Page 16, Paragraphs 3 - 5; Page 17, Paragraph 1 and 2; Note

Page 16, Paragraph 3:

I walk slowly through the reeds and the mud. My belly hurts. It's so empty that it makes everything seem strange to me, and I'm afraid my head will float off, as it did with the sky-beast. The dirt sucks on my foot. Old Dirt, he thinks I'm not giving Mother's foot to him and wants his due, for there's one foot due to him yet and he's taking my foot to make good my debt to him. This thought makes me very afraid, so I pull my leg up high like a flamingo and I go as quick as I can to the trees, which are on drier ground.

Paragraph 4:

I'm by the trees now. I can walked and not get sucked down in the dirt, but I don't have the strength for it. The trees stand in a little thicket, and I can't think about anything except going to the bridge[?]. I walk beneath the trees, and put my hand on them to hold myself up, and keep falling as I'm walking. My leg hurts and burns with infection.* I fall down. I stand up. I fall down. I stand up, and now I'm through the thicket of trees, at the other edge of it looking out. I think I'm going to be okay now, and feel my strength coming back. I fall down.

Paragraph 5:

I can't get up. I'm flat on my back in the grass, with my head laying against a tree root. There's nothing above me, just a bunch of tree branches (that's where the leaves fall from). I look across my belly, legs, and feet, and I see trees in front of the river [?], where the noise of the water is loud. I don't see the bridge. It's not where I thought it was. Maybe I can't find a way to the bridge through the thicket of trees. Now the flies fly around the scab on my knee (which has turned black), and they sit on my leg where I don't have the strength to hit them off.

Page 17, Paragraph 1:

I look toward the river, which is better to look at than my leg. Between the river and where I'm at in the thicket of trees I see a rise of dirt, with reeds all around it. On the rise...
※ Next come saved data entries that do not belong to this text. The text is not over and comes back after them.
Lemma started w :
  (forall n, transferred n [] [] w0 w) ->
  numbered w input STDIN_FILENO -> numbered w output STDOUT_FILENO -> numbered w socket number ->
  copied (mkLocals (ByteStream.construct stream_capacity) (ByteStream.construct stream_capacity)
            false false) w.
Proof using Type.
  intros T N1 N2 N3.
  assert (good (ByteStream.construct stream_capacity))
    by (split; [by apply ByteStream.construct_wf|done]).
  assert (Hr : forall src dst, relay (ByteStream.construct stream_capacity) src dst w0 w).
  { intros src dst. destruct (T 0) as [Tt Tg]. exists []. rewrite Tt, Tg.
    split; case_decide; by rewrite ?app_nil_r. }
  by constructor.
Qed.

End Program.

Lemma copy_outcome `{NetLaws K} fuel socket s (w : world K) :
  heap w !! socket = Some s -> (0 < use_count s)%nat ->
  fd (wrapper s) <> STDIN_FILENO -> fd (wrapper s) <> STDOUT_FILENO ->
  outcome (bidirectional_stream_copy fuel socket) w
    (fun '(_, l) w' => faithful (fd (wrapper s)) w l w') io_error.
Proof.
  intros Hs Hu N1 N2.
  set (l0 := mkLocals (ByteStream.construct stream_capacity) (ByteStream.construct stream_capacity)
               false false).
  unfold bidirectional_stream_copy. apply outcome_bind, construct_outcome; [done|].
  intros input Hi. apply outcome_bind, construct_outcome; [done|]. intros output Ho.
  assert (Hne : output <> input).
  { intros ->. cbn in Ho. by rewrite lookup_insert_eq in Ho. }
  cbn in Ho. rewrite lookup_insert_ne in Ho by done.
  assert (input <> socket /\ output <> socket) as [Hsi Hso] by (split; intros ->; congruence).
  set (w1 := set_heap _ (set_heap _ w)).
  assert (L1 : heap w1 !! socket = Some s).
  { unfold w1. cbn. by rewrite !lookup_insert_ne by done. }
  assert (L2 : heap w1 !! input = Some (mkShared (mkFDWrapper STDIN_FILENO false false 0 0) 1)).
  { unfold w1. cbn. rewrite lookup_insert_ne by done. by rewrite lookup_insert_eq. }
  assert (L3 : heap w1 !! output = Some (mkShared (mkFDWrapper STDOUT_FILENO false false 0 0) 1)).
  { unfold w1. cbn. by rewrite lookup_insert_eq. }
  apply outcome_bind. eapply outcome_mono; [by eapply set_blocking_outcome| |done].
  intros _ w2 [T2 E2]. apply outcome_bind.
  eapply outcome_mono; [eapply set_blocking_outcome; rewrite E2; exact L2| |done].
  intros _ w3 [T3 E3]. apply outcome_bind.
  eapply outcome_mono; [eapply set_blocking_outcome; rewrite E3, E2; exact L3| |done].
  intros _ w4 [T4 E4]. assert (Eh : heap w4 = heap w1) by congruence.
  assert (T : forall n, transferred n [] [] w w4).
  { intros n. apply (transferred_trans n [] [] [] [] w w2 w4).
    - apply (transferred_trans n [] [] [] [] w w1 w2); [by apply transferred_refl|done].
    - by apply (transferred_trans n [] [] [] [] w2 w3 w4). }
  apply (run_outcome input output socket); [done|..|done].
  - apply started; [done|intros s' Hs'; rewrite Eh in Hs'..].
    + rewrite L2 in Hs'. by injection Hs' as <-.
    + rewrite L3 in Hs'. by injection Hs' as <-.
    + rewrite L1 in Hs'. by injection Hs' as <-.
  - intros h Hh. unfold own in *. rewrite Eh. case_bool_decide as Hin; [|lia].
    rewrite !elem_of_cons, elem_of_nil in Hin.
    destruct Hin as [->|[->|[->|[]]]]; eexists; (split; [done|cbn; lia]).
Qed.

(** C36: the program copies faithfully in both directions.  For any number of rounds
    of its loop and any kernel, what has been given to the socket followed by what is
    still in the outbound stream is exactly what has been taken from standard input,
    in order, and in the same way from the socket to standard output; at most
    [stream_capacity] bytes are held back in each direction.  The only exceptions
    are those of failing system calls and of the event loop; in particular no
    descriptor is used after its last reference is gone. *)
Theorem copy_is_faithful `{NetLaws K} fuel socket s (w : world K) :
  heap w !! socket = Some s -> (0 < use_count s)%nat ->
  fd (wrapper s) <> STDIN_FILENO -> fd (wrapper s) <> STDOUT_FILENO ->
  match bidirectional_stream_copy fuel socket w with
  | Ok ((_, l), w') =>
      relay (outbound l) STDIN_FILENO (fd (wrapper s)) w w' /\
      relay (inbound l) (fd (wrapper s)) STDOUT_FILENO w w' /\
      size (content (outbound l)) <= stream_capacity /\ size (content (inbound l)) <= stream_capacity
  | Throw e => e = runtime_error \/ exists n, e = unix_error n
  end.
Proof.
  intros Hs Hu N1 N2. pose proof (copy_outcome fuel socket s w Hs Hu N1 N2) as C. unfold outcome in C.
  destruct (bidirectional_stream_copy _ _ _) as [[[? l] w']|e]; [|done].
  destruct C as ([G1 M1] & [G2 M2] & R1 & R2). split; [done|]. split; [done|].
  pose proof (ByteStream.wf_capacity _ G1). pose proof (ByteStream.wf_capacity _ G2). lia.
Qed.

#[local] Existing Instance Socket.toy_net.
#[local] Existing Instance Socket.toy_net_laws.
Lemma tick_calm ms s s' :
  TCPSender.tick ms s = Ok s' -> 0 <= TCPSender.consecutive_retrans_v s <= 8 ->
  ByteStream.bs_end (TCPSender.stream s') = ByteStream.bs_end (TCPSender.stream s) /\
  0 <= TCPSender.consecutive_retrans_v s' <= 9.
Proof.
  unfold TCPSender.tick. cbv zeta. intros E Hk.
  destruct (TCPSender.active _); [|injection E as <-; cbn; by split; [|lia]].
  destruct (TCPSender.timeout _); [|injection E as <-; cbn; by split; [|lia]].
  destruct (TCPSender.unacked _); [done|]. injection E as <-. cbn. split; [done|].
  rewrite u32_id; lia.
Qed.

Lemma connection_tick_patient ms c c' :
  TCPConnection.tick ms c = Ok c' -> TCPConnection.rst c = false -> patient c ->
  patient c' /\ ByteStream.bs_end (TCPSender.stream (TCPConnection.sender c'))
                = ByteStream.bs_end (TCPSender.stream (TCPConnection.sender c)).
Proof.
  intros E Hr Hp. specialize (Hp Hr). unfold TCPConnection.tick in E.
  apply result_bind_Ok in E as (s & Es & E). cbv zeta in E.
  destruct (tick_calm ms _ s Es Hp) as [Hend Hk].
  apply result_bind_Ok in E as (c2 & E2 & E). injection E as <-. revert E2. unfold TCPSender.MAX_RETX_ATTEMPTS.
  unfold TCPSender.consecutive_retransmissions. cbn [TCPConnection.sender TCPConnection.set_sender TCPConnection.set_times].
  case_Z.
  - intros E2. pose proof (TCPConnection.rst_segment_ok (TCPConnection.kill (TCPConnection.set_times
      (u64 (TCPConnection.time (TCPConnection.set_sender s c) + ms))
      (TCPConnection.last_segment_time (TCPConnection.set_sender s c)) (TCPConnection.set_sender s c))))
      as (c3 & E3 & _ & Hr3).
    rewrite E3 in E2. injection E2 as ->. split.
    + intros Hx. cbn in Hx. rewrite Hr3 in Hx. done.
    + unfold TCPConnection.rst_segment in E3. cbn -[size] in E3.
      destruct (TCPSender.segments_out _) eqn:Eq; [done|]. injection E3 as <-. cbn.
      by destruct (size _ =? 0).
  - intros [= <-]. cbn. split; [intros _; cbn; lia|done].
Qed.
(** [random_host_ethernet_address] and [random_router_ethernet_address], from six random
    bytes. *)
Definition random_host_ethernet_address (rd : bytes) : EthernetAddress :=
  match rd with
  | b :: rest => byte.of_Z (Z.land (Z.lor (byte.unsigned b) 2) 254) :: rest
  | [] => []
  end.
Definition random_router_ethernet_address (rd : bytes) : EthernetAddress :=
  [Byte.x02; Byte.x00; Byte.x00] ++ drop 3 rd.

(** [clear]: as many elements are popped from the second queue as the first has. *)
Definition clear {A} (queue1 queue2 : list A) : list A := drop (Datatypes.length queue1) queue2.

(** A byte string as a [std::string], between double quotes. *)
Definition quote : string := String.String (Ascii.ascii_of_nat 34) EmptyString.
Definition quoted (b : bytes) : string := quote <+> String.string_of_list_byte b <+> quote.

(** [summary] of a frame *)
Definition summary (frame : EthernetFrame) : result string :=
  let ret := ethernet_header_to_string (Ethernet.header frame) in
  let type := Ethernet.type (Ethernet.header frame) in
  if type =? Ethernet.TYPE_IPv4 then
    b ← Buffer.to_buffer (Ethernet.payload frame);
    '(r, dgram) ← IPv4Datagram.parse IPv4Datagram.default b;
    Ok (if bool_decide (r = Parser.NoError) then
          ret <+> " " <+> ip_summary (IPv4Datagram.header dgram) <+> " payload="
          <+> quoted (Buffer.concatenate (IPv4Datagram.payload dgram))
        else ret <+> " (bad IPv4)")
  else if type =? Ethernet.TYPE_ARP then
    b ← Buffer.to_buffer (Ethernet.payload frame);
    '(r, arp) ← ARPMessage.parse ARPMessage.default b;
    Ok (if bool_decide (r = Parser.NoError) then ret <+> " " <+> arp_to_string arp
        else ret <+> " (bad ARP)")
  else Ok ret.

(** ** Hosts *)

(** [class Host] *)
Record Host := mkHost {
  name : string;
  my_address : Address;
  host_interface : AsyncNetworkInterface;
  next_hop : Address;
  expecting_to_receive : list IPv4Datagram
}.

Definition set_host_interface (i : AsyncNetworkInterface) (h : Host) : Host :=
  mkHost (name h) (my_address h) i (next_hop h) (expecting_to_receive h).
Definition set_expecting (l : list IPv4Datagram) (h : Host) : Host :=
  mkHost (name h) (my_address h) (host_interface h) (next_hop h) l.
Definition set_base (n : NetworkInterface.NetworkInterface) (i : AsyncNetworkInterface)
    : AsyncNetworkInterface := Router.mkAsync n (Router.datagrams_out i).

Definition Host_new (rd : bytes) (name : string) (my_address next_hop : Address) : Host :=
  mkHost name my_address
    (Router.async_of (NetworkInterface.construct (random_host_ethernet_address rd) my_address))
    next_hop [].

(** [x.serialize().concatenate()] *)
Definition flat (x : IPv4Datagram) : result bytes :=
  l ← IPv4Datagram.serialize x;
  Ok (Buffer.concatenate l).

(** The loop of [expecting]; both datagrams are serialised for every comparison. *)
Fixpoint expecting (l : list IPv4Datagram) (expected : IPv4Datagram) : result bool :=
  match l with
  | [] => Ok false
  | x :: l =>
      a ← flat x;
      b ← flat expected;
      if bool_decide (a = b) then Ok true else expecting l expected
  end.
(** [Address::ip] is the dotted quad, here the number it stands for. *)
Definition connect (garbage : Z) (address : Address) (random_port random base_time : Z)
    (env : list (bool * Z)) (s : TCPSocketLab7) : IO K (bool * TCPSocketLab7) :=
  ip ← lift (Address.ipv4_numeric (local_address s));
  local ← lift (Adapters.make_address ip (u16 random_port));
  '(ended, k) ← SpongeSocket.connect (Ad := lab7_device garbage) TCPSender.default_config
                  (Adapters.mkConfig local address 0 0) random base_time env (socket s);
  mret (ended, mkSocketLab7 k local).

Definition bind (address : Address) (s : TCPSocketLab7) : result TCPSocketLab7 :=
  ip ← Address.ipv4_numeric address;
  own ← Address.ipv4_numeric (local_address s);
  if negb (ip =? own) then Throw runtime_error else
  p ← Adapters.port address;
  local ← Adapters.make_address own p;
  Ok (mkSocketLab7 (socket s) local).

Definition listen_and_accept (garbage : Z) (random base_time : Z) (env : list (bool * Z))
    (s : TCPSocketLab7) : IO K (bool * TCPSocketLab7) :=
  zero ← lift (Adapters.make_address 0 0);
  '(ended, k) ← SpongeSocket.listen_and_accept (Ad := lab7_device garbage) TCPSender.default_config
                  (Adapters.mkConfig (local_address s) zero 0 0) random base_time env (socket s);
  mret (ended, mkSocketLab7 k (local_address s)).

End Adapter.

(** ** The network *)

(** 192.168.0.1 and so on *)
Definition quad (a b c d : Z) : Z := 16777216 * a + 65536 * b + 256 * c + d.

(** An interface of the router, of [{random_router_ethernet_address(), {ip}}]. *)
Definition router_interface (rd : bytes) (address : Address) : AsyncNetworkInterface :=
  Router.async_of (NetworkInterface.construct (random_router_ethernet_address rd) address).

Section Network.
Context {K : Type} `{NetKernel K} `{Resolver}.

Definition host (a b c d : Z) : result Address := Adapters.make_address (quad a b c d) 0.

(** The set-up of the router: [host_side], [internet_side] and the router.  [rd1] and
    [rd2] are the random bytes. *)
Definition set_up_router (is_client : bool) (rd1 rd2 : bytes) : result (Z * Z * Router) :=
  if is_client then
    a1 ← host 192 168 0 1;
    let '(host_side, r) := Router.add_interface (router_interface rd1 a1) Router.construct in
    a2 ← host 10 0 0 192;
    let '(internet_side, r) := Router.add_interface (router_interface rd2 a2) r in
    p1 ← (a ← host 192 168 0 0; Address.ipv4_numeric a);
    let r := Router.add_route p1 16 None host_side r in
    p2 ← (a ← host 10 0 0 0; Address.ipv4_numeric a);
    let r := Router.add_route p2 8 None internet_side r in
    p3 ← (a ← host 172 16 0 0; Address.ipv4_numeric a);
    hop ← host 10 0 0 172;
    let r := Router.add_route p3 12 (Some hop) internet_side r in
    Ok (host_side, internet_side, r)
  else
    a1 ← host 172 16 0 1;
    let '(host_side, r) := Router.add_interface (router_interface rd1 a1) Router.construct in
    a2 ← host 10 0 0 172;
    let '(internet_side, r) := Router.add_interface (router_interface rd2 a2) r in
    p1 ← (a ← host 172 16 0 0; Address.ipv4_numeric a);
    let r := Router.add_route p1 12 None host_side r in
    p2 ← (a ← host 10 0 0 0; Address.ipv4_numeric a);
    let r := Router.add_route p2 8 None internet_side r in
    p3 ← (a ← host 192 168 0 0; Address.ipv4_numeric a);
    hop ← host 10 0 0 192;
    let r := Router.add_route p3 16 (Some hop) internet_side r in
    Ok (host_side, internet_side, r).

(** What the callbacks of the network thread capture: the router, and what was printed
    on [cerr]. *)
Record Locals := mkLocals { router : Router; cerr : string }.

Variables (host_side internet_side : Z) (debug : bool) (garbage : Z).

(** The line that is printed when debugging. *)
Definition report (prefix : string) (frame : EthernetFrame) (l : Locals) : result Locals :=
  if debug then
    s ← summary frame;
    Ok (mkLocals (router l) (cerr l <+> prefix <+> s <+> newline))
  else Ok l.

(** [frames_out()] of an interface, and the same without its first frame. *)
Definition frames (side : Z) (r : Router) : result (list EthernetFrame) :=
  i ← Router.interface side r;
  Ok (NetworkInterface.frames_out (Router.base i)).
Definition pop (side : Z) (r : Router) : result Router :=
  i ← Router.interface side r;
  let n := Router.base i in
  Ok (Router.set_interface side
        (Router.mkAsync (NetworkInterface.set_frames_out (tail (NetworkInterface.frames_out n)) n)
           (Router.datagrams_out i)) r).

(** What the first and the last rule do with the bytes they have read: the frame goes to
    an interface, and then the router routes. *)
Definition arrive (side : Z) (prefix : string) (data : bytes) (l : Locals) : result Locals :=
  '(r, frame) ← Ethernet.parse Ethernet.default (Buffer.of_string data);
  if negb (bool_decide (r = Parser.NoError)) then Ok l else
  l ← report prefix frame l;
  i ← Router.interface side (router l);
  i ← Router.recv_frame frame i;
  r ← Router.route garbage (Router.set_interface side i (router l));
  Ok (mkLocals r (cerr l)).

(** What the other two do: [front()], which is undefined on an empty queue, and [pop()]. *)
Definition depart (side : Z) (prefix : string) (l : Locals) : result (EthernetFrame * Locals) :=
  q ← frames side (router l);
  match q with
  | [] => Throw undefined_behaviour
  | f :: _ =>
      l ← report prefix f l;
      r ← pop side (router l);
      Ok (f, mkLocals r (cerr l))
  end.

(** The callbacks of the four rules. *)
Definition host_to_router (frame_fd : FileDescriptor) (l : Locals) : IO K Locals :=
  data ← read npos frame_fd;
  lift (arrive host_side "     Host->router:     " data l).
Definition router_to_host (frame_fd : FileDescriptor) (l : Locals) : IO K Locals :=
  '(f, l) ← lift (depart host_side "     Router->host:     " l);
  _ ← write (Buffer.bvl_of_list (Ethernet.serialize f)) true frame_fd;
  mret l.
Definition router_to_internet (internet_socket : FileDescriptor) (bounce_address : Address)
    (l : Locals) : IO K Locals :=
  '(f, l) ← lift (depart internet_side "     Router->Internet: " l);
  _ ← Socket.sendto bounce_address (Buffer.bvl_of_list (Ethernet.serialize f)) internet_socket;
  mret l.
Definition internet_to_router (internet_socket : FileDescriptor) (l : Locals) : IO K Locals :=
  data ← read npos internet_socket;
  lift (arrive internet_side "     Internet->router: " data l).

(** The conditions of the rules from the router; [interface] does not throw for the two
    sides. *)
Definition pending (side : Z) (l : Locals) (_ : world K) : bool :=
  match frames side (router l) with Ok (_ :: _) => true | _ => false end.

Definition network_rules (frame_fd internet_socket : FileDescriptor) (bounce_address : Address)
    : IO K (list (Rule K Locals)) :=
  rules ← add_rule frame_fd In (host_to_router frame_fd) (fun _ _ => true) mret [];
  rules ← add_rule frame_fd Out (router_to_host frame_fd) (pending host_side) mret rules;
  rules ← add_rule internet_socket Out (router_to_internet internet_socket bounce_address)
            (pending internet_side) mret rules;
  add_rule internet_socket In (internet_to_router internet_socket) (fun _ _ => true) mret rules.

(** [router.interface(side).tick(ms)] *)
Definition tick_side (side ms : Z) (r : Router) : result Router :=
  i ← Router.interface side r;
  Ok (Router.set_interface side
        (Router.mkAsync (NetworkInterface.tick ms (Router.base i)) (Router.datagrams_out i)) r).

(** The loop of the network thread.  Each element of [env] is the value of [exit_flag] in
    one round; the flag of the result says that the loop has ended. *)
Fixpoint network_loop (env : list bool) (rules : list (Rule K Locals)) (l : Locals)
    : IO K (bool * list (Rule K Locals) * Locals) :=
  match env with
  | [] => mret (false, rules, l)
  | exit_flag :: env =>
      '(ret, rules, l) ← wait_next_event 50 rules l;
      match ret with
      | Exit => mret (true, rules, mkLocals (router l) (cerr l <+> "Exiting..." <+> newline))
      | _ =>
          r ← lift (tick_side host_side 50 (router l));
          r ← lift (tick_side internet_side 50 r);
          let l := mkLocals r (cerr l) in
          if exit_flag : bool then mret (true, rules, l) else network_loop env rules l
      end
  end.

Definition network_thread (env : list bool) (frame_fd internet_socket : FileDescriptor)
    (bounce_address : Address) (l : Locals) : IO K (bool * list (Rule K Locals) * Locals) :=
  rules ← network_rules frame_fd internet_socket bounce_address;
  network_loop env rules l.

End Network.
[you didn't think I was gonna end it there, didja? ]

Paragraph 2:

On the rise, there's a thing standing that's all white, taller than two men, on top of which hair flies out in the wind, all black and long. It's a woman, all in white, but she's frighteningly big - bigger than any woman in the world. I close my eyes so she can't see me.


*Obviously, our guy doesn't understand infection the way we do, but the word that he uses ("sick-fire") shows that he knows something is wrong besides the wound itself.